DATA below:
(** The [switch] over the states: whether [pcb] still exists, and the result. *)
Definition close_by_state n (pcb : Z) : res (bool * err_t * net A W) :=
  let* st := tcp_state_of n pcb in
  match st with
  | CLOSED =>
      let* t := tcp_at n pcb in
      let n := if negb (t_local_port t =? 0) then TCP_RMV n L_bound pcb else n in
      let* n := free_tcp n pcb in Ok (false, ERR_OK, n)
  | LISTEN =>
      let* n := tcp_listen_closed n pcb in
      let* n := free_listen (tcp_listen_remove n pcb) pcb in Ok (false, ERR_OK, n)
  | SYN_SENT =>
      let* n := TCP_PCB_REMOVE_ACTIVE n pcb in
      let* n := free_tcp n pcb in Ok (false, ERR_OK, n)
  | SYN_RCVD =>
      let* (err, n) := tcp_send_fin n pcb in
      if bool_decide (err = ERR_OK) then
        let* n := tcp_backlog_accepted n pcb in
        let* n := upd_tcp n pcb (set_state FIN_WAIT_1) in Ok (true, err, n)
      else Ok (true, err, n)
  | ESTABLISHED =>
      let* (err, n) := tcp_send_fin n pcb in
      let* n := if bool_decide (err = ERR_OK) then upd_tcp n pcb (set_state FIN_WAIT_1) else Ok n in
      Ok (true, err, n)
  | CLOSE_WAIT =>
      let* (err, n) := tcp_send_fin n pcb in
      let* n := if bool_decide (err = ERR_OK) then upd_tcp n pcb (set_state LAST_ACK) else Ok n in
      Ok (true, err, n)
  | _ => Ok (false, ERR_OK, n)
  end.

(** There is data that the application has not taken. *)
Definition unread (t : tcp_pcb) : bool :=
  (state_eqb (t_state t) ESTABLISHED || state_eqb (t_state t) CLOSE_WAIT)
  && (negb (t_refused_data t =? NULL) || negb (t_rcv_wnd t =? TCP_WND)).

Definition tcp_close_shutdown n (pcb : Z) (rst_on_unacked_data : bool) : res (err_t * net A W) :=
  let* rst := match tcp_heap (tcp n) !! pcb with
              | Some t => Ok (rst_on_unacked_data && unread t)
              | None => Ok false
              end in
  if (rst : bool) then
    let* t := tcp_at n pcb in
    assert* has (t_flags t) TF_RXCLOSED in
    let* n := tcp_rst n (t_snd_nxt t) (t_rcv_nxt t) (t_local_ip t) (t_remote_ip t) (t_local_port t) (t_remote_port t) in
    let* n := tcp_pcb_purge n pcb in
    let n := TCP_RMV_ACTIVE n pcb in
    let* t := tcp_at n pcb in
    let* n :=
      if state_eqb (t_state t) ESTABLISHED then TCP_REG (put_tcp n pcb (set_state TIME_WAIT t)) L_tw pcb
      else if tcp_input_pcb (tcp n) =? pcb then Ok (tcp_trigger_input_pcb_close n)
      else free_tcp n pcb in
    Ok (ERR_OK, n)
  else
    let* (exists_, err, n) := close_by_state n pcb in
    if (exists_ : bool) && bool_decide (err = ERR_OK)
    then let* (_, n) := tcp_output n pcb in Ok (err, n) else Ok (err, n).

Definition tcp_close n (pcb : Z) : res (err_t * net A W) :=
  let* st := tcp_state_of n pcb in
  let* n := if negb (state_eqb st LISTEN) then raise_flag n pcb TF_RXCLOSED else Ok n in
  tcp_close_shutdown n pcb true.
End of DATA.
WORK INSTRUCTIONS: Return every record, leaving each line exactly as it was given.

ANSWER TO THIS PROBLEM:
(** The [switch] over the states: whether [pcb] still exists, and the result. *)
Definition close_by_state n (pcb : Z) : res (bool * err_t * net A W) :=
  let* st := tcp_state_of n pcb in
  match st with
  | CLOSED =>
      let* t := tcp_at n pcb in
      let n := if negb (t_local_port t =? 0) then TCP_RMV n L_bound pcb else n in
      let* n := free_tcp n pcb in Ok (false, ERR_OK, n)
  | LISTEN =>
      let* n := tcp_listen_closed n pcb in
      let* n := free_listen (tcp_listen_remove n pcb) pcb in Ok (false, ERR_OK, n)
  | SYN_SENT =>
      let* n := TCP_PCB_REMOVE_ACTIVE n pcb in
      let* n := free_tcp n pcb in Ok (false, ERR_OK, n)
  | SYN_RCVD =>
      let* (err, n) := tcp_send_fin n pcb in
      if bool_decide (err = ERR_OK) then
        let* n := tcp_backlog_accepted n pcb in
        let* n := upd_tcp n pcb (set_state FIN_WAIT_1) in Ok (true, err, n)
      else Ok (true, err, n)
  | ESTABLISHED =>
      let* (err, n) := tcp_send_fin n pcb in
      let* n := if bool_decide (err = ERR_OK) then upd_tcp n pcb (set_state FIN_WAIT_1) else Ok n in
      Ok (true, err, n)
  | CLOSE_WAIT =>
      let* (err, n) := tcp_send_fin n pcb in
      let* n := if bool_decide (err = ERR_OK) then upd_tcp n pcb (set_state LAST_ACK) else Ok n in
      Ok (true, err, n)
  | _ => Ok (false, ERR_OK, n)
  end.

(** There is data that the application has not taken. *)
Definition unread (t : tcp_pcb) : bool :=
  (state_eqb (t_state t) ESTABLISHED || state_eqb (t_state t) CLOSE_WAIT)
  && (negb (t_refused_data t =? NULL) || negb (t_rcv_wnd t =? TCP_WND)).

Definition tcp_close_shutdown n (pcb : Z) (rst_on_unacked_data : bool) : res (err_t * net A W) :=
  let* rst := match tcp_heap (tcp n) !! pcb with
              | Some t => Ok (rst_on_unacked_data && unread t)
              | None => Ok false
              end in
  if (rst : bool) then
    let* t := tcp_at n pcb in
    assert* has (t_flags t) TF_RXCLOSED in
    let* n := tcp_rst n (t_snd_nxt t) (t_rcv_nxt t) (t_local_ip t) (t_remote_ip t) (t_local_port t) (t_remote_port t) in
    let* n := tcp_pcb_purge n pcb in
    let n := TCP_RMV_ACTIVE n pcb in
    let* t := tcp_at n pcb in
    let* n :=
      if state_eqb (t_state t) ESTABLISHED then TCP_REG (put_tcp n pcb (set_state TIME_WAIT t)) L_tw pcb
      else if tcp_input_pcb (tcp n) =? pcb then Ok (tcp_trigger_input_pcb_close n)
      else free_tcp n pcb in
    Ok (ERR_OK, n)
  else
    let* (exists_, err, n) := close_by_state n pcb in
    if (exists_ : bool) && bool_decide (err = ERR_OK)
    then let* (_, n) := tcp_output n pcb in Ok (err, n) else Ok (err, n).

Definition tcp_close n (pcb : Z) : res (err_t * net A W) :=
  let* st := tcp_state_of n pcb in
  let* n := if negb (state_eqb st LISTEN) then raise_flag n pcb TF_RXCLOSED else Ok n in
  tcp_close_shutdown n pcb true.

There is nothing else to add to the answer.